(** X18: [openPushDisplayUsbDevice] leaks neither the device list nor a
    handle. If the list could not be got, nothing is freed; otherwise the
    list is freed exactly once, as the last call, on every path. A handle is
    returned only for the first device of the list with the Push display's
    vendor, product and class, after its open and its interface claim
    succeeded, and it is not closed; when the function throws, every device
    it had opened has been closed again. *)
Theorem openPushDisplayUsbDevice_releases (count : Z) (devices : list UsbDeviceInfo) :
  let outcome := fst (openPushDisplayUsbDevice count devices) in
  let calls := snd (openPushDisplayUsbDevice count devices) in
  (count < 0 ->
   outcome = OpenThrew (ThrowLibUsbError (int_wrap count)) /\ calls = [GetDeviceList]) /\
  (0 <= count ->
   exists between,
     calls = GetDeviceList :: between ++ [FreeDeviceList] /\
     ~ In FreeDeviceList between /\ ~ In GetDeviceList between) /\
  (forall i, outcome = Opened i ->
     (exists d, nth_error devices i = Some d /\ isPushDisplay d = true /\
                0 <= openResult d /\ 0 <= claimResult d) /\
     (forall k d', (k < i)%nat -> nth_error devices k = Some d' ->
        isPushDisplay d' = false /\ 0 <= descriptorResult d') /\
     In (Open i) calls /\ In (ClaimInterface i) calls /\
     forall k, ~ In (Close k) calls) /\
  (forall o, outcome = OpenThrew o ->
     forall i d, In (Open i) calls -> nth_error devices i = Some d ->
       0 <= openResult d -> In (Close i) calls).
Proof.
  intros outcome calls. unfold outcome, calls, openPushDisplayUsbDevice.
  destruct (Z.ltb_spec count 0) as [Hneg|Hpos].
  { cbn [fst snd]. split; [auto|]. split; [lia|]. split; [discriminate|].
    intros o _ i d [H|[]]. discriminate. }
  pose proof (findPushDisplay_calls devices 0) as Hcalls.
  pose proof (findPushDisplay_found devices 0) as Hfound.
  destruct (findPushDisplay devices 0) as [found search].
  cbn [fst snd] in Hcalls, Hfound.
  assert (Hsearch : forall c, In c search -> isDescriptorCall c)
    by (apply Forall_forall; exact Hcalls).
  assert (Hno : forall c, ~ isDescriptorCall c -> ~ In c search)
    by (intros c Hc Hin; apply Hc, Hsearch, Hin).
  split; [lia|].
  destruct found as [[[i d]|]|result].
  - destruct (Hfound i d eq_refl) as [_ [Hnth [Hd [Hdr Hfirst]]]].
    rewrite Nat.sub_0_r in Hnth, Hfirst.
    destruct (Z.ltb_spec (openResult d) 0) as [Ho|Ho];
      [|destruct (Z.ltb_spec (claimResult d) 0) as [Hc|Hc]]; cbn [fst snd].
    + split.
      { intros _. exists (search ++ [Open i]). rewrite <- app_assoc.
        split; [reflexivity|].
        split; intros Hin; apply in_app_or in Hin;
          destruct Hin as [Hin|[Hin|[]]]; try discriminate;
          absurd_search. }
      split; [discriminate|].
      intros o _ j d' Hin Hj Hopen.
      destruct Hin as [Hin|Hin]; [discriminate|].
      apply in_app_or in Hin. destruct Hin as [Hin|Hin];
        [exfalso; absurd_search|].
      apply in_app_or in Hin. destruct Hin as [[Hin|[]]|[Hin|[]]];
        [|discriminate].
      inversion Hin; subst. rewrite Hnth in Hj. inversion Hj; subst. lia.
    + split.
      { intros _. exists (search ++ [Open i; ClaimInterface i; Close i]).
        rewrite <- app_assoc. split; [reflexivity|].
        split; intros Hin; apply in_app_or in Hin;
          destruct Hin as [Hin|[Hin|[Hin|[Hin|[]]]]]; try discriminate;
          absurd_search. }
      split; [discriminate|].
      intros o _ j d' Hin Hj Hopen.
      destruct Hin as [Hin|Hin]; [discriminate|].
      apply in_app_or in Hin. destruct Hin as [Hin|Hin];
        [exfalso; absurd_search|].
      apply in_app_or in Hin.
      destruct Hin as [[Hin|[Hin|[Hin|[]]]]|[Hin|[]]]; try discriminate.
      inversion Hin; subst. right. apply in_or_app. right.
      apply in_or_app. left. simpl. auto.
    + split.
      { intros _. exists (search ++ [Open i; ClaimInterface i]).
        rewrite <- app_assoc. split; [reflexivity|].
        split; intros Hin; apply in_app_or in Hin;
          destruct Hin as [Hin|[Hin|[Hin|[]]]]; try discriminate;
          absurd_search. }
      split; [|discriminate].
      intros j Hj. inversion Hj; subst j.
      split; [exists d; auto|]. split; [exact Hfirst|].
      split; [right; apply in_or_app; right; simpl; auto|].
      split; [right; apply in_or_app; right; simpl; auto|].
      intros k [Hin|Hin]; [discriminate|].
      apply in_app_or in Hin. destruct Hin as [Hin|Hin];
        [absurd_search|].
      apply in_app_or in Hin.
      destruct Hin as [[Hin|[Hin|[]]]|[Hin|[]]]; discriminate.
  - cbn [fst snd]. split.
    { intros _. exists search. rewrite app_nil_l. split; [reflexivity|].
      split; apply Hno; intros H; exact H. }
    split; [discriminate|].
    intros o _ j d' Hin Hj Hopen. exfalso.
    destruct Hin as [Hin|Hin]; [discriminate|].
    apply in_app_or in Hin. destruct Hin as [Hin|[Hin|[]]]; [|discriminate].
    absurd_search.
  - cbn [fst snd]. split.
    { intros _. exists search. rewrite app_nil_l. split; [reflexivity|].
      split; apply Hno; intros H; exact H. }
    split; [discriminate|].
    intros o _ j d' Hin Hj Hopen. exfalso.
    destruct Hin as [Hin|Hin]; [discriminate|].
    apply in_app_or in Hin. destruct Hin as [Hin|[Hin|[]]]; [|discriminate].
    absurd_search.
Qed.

::::::::

TASK DESCRIPTION — Your answer should consist of every line from the entries that holds "Hcalls".

PROBLEM SOLUTION —
  pose proof (findPushDisplay_calls devices 0) as Hcalls.
  cbn [fst snd] in Hcalls, Hfound.
    by (apply Forall_forall; exact Hcalls).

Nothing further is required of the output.